##### Information given #####

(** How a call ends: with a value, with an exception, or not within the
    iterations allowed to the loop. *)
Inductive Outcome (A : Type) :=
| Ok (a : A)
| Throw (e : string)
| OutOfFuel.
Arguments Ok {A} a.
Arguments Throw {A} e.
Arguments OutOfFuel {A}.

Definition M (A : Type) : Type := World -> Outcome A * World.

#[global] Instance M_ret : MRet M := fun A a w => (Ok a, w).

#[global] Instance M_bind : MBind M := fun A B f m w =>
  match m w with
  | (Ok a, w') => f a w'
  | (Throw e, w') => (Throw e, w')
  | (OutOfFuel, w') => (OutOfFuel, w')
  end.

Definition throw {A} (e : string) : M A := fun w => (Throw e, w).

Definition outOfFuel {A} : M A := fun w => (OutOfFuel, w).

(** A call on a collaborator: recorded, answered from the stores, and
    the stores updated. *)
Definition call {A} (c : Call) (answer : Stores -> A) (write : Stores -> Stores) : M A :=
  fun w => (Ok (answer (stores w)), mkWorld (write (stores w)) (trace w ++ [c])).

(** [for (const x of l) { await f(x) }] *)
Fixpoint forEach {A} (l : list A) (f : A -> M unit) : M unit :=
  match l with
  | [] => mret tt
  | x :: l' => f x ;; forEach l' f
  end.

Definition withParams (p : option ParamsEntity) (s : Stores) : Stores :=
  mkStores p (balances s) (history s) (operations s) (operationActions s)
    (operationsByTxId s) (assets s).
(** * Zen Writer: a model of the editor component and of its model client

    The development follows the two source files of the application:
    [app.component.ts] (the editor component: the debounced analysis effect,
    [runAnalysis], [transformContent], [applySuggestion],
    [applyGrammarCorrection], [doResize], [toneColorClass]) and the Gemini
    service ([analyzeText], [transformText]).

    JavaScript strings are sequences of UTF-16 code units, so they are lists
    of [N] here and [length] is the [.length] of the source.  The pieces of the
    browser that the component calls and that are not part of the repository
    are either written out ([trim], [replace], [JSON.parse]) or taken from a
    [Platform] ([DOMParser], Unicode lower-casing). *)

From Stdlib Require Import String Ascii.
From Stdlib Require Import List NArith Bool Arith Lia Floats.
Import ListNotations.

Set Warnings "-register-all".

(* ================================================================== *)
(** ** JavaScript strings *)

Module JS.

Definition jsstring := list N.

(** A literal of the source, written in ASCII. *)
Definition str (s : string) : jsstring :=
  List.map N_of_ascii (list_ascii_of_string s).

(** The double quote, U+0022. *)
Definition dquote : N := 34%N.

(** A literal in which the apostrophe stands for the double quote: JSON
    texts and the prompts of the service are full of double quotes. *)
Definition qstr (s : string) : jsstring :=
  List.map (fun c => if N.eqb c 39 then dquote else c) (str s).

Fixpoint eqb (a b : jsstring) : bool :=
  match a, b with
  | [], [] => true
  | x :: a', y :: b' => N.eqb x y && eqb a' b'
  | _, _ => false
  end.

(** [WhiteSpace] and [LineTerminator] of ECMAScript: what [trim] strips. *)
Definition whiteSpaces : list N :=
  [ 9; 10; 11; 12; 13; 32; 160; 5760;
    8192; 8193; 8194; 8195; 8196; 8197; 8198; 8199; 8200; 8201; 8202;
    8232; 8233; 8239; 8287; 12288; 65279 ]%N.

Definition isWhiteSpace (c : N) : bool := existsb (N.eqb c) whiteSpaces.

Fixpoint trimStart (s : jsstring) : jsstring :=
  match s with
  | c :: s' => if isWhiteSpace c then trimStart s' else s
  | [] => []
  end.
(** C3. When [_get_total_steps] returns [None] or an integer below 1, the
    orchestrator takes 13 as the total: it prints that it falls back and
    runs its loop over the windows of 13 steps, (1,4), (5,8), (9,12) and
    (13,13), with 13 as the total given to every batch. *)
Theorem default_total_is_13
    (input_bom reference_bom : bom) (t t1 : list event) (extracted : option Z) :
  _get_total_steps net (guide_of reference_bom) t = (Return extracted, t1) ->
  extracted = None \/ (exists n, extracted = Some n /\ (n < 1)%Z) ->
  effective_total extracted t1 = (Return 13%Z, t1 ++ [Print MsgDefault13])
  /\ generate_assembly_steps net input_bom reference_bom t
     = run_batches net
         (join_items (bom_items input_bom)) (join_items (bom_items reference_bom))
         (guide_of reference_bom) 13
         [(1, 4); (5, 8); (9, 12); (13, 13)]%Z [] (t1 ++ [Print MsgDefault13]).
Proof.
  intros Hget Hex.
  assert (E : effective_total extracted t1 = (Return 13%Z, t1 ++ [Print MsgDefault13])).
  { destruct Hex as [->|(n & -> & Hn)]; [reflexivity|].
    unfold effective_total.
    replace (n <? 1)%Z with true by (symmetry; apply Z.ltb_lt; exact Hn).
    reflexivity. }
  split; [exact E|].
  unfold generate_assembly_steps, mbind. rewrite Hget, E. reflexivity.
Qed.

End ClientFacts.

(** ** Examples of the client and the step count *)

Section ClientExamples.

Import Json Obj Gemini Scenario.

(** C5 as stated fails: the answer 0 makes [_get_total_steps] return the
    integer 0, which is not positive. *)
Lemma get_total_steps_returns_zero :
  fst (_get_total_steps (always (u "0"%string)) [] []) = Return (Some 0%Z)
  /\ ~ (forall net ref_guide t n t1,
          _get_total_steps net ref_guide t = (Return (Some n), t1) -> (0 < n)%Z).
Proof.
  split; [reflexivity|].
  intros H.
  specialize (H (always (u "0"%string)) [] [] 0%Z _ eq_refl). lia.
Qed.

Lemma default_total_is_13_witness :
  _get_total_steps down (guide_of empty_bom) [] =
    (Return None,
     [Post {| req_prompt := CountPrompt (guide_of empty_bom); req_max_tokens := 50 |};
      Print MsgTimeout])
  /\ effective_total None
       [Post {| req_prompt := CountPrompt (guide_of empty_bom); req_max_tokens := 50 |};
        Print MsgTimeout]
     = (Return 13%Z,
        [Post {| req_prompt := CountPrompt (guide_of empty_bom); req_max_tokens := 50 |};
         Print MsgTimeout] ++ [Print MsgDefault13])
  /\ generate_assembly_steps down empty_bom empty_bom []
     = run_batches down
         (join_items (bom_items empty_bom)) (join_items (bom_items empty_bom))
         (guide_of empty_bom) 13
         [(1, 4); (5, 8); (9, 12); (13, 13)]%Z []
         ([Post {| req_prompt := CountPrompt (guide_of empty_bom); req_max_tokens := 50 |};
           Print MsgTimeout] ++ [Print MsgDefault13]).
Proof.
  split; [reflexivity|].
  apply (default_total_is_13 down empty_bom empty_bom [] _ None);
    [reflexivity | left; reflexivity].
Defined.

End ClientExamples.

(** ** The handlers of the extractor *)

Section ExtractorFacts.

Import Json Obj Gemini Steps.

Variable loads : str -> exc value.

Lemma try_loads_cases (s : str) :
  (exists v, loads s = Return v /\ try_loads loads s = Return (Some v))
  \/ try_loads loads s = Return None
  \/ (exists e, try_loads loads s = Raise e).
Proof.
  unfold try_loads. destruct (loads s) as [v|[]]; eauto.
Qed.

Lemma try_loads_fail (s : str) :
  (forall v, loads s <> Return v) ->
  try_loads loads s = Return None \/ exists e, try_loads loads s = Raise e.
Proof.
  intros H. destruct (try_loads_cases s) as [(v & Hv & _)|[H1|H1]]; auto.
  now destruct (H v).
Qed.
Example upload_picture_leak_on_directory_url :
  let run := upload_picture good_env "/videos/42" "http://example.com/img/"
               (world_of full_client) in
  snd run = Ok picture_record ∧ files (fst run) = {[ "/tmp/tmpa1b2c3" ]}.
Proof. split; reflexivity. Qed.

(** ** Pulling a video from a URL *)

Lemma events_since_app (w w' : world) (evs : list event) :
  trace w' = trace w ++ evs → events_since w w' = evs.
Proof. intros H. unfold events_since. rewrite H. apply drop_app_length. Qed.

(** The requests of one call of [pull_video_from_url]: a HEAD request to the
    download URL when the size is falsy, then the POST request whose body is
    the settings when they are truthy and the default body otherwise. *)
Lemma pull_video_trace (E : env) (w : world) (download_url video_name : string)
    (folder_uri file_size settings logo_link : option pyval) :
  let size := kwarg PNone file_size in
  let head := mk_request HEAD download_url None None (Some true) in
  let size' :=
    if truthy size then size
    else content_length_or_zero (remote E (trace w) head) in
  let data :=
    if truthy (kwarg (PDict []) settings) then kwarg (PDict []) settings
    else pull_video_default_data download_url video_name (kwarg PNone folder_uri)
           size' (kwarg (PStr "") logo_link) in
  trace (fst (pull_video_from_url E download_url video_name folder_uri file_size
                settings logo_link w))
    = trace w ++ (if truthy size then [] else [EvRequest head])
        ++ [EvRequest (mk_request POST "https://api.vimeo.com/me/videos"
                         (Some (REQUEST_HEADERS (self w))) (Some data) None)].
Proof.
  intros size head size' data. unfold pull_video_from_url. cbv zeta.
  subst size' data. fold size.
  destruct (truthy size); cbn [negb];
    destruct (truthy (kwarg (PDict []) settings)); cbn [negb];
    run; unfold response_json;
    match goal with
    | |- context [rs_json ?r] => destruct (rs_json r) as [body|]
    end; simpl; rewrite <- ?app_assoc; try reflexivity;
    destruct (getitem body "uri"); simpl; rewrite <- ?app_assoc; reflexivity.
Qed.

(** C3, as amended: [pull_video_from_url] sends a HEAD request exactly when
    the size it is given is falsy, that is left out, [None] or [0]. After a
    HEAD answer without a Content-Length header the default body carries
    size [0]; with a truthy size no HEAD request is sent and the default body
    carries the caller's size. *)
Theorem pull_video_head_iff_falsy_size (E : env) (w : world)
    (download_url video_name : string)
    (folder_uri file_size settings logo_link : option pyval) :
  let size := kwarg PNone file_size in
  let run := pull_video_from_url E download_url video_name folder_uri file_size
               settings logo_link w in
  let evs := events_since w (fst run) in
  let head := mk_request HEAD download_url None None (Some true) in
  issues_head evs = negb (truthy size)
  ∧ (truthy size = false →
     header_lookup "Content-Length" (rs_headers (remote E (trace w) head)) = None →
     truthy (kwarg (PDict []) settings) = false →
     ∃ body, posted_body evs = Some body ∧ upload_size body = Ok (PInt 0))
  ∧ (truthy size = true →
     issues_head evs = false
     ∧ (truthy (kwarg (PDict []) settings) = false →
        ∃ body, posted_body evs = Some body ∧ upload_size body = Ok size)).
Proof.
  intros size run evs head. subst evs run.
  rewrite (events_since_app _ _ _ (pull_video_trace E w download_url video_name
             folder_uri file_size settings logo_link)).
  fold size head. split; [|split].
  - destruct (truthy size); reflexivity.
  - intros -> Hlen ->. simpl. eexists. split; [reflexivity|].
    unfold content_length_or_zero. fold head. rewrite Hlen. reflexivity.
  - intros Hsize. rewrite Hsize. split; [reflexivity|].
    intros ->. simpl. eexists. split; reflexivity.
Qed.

#####

◆ **Task objective**:
Proceeding from the line containing "subst size' data. fold size." through the line containing "size = false →", transcribe the lines above exactly, both end lines included.

◆ **Answer to this exercise**:
  subst size' data. fold size.
  destruct (truthy size); cbn [negb];
    destruct (truthy (kwarg (PDict []) settings)); cbn [negb];
    run; unfold response_json;
    match goal with
    | |- context [rs_json ?r] => destruct (rs_json r) as [body|]
    end; simpl; rewrite <- ?app_assoc; try reflexivity;
    destruct (getitem body "uri"); simpl; rewrite <- ?app_assoc; reflexivity.
Qed.

(** C3, as amended: [pull_video_from_url] sends a HEAD request exactly when
    the size it is given is falsy, that is left out, [None] or [0]. After a
    HEAD answer without a Content-Length header the default body carries
    size [0]; with a truthy size no HEAD request is sent and the default body
    carries the caller's size. *)
Theorem pull_video_head_iff_falsy_size (E : env) (w : world)
    (download_url video_name : string)
    (folder_uri file_size settings logo_link : option pyval) :
  let size := kwarg PNone file_size in
  let run := pull_video_from_url E download_url video_name folder_uri file_size
               settings logo_link w in
  let evs := events_since w (fst run) in
  let head := mk_request HEAD download_url None None (Some true) in
  issues_head evs = negb (truthy size)
  ∧ (truthy size = false →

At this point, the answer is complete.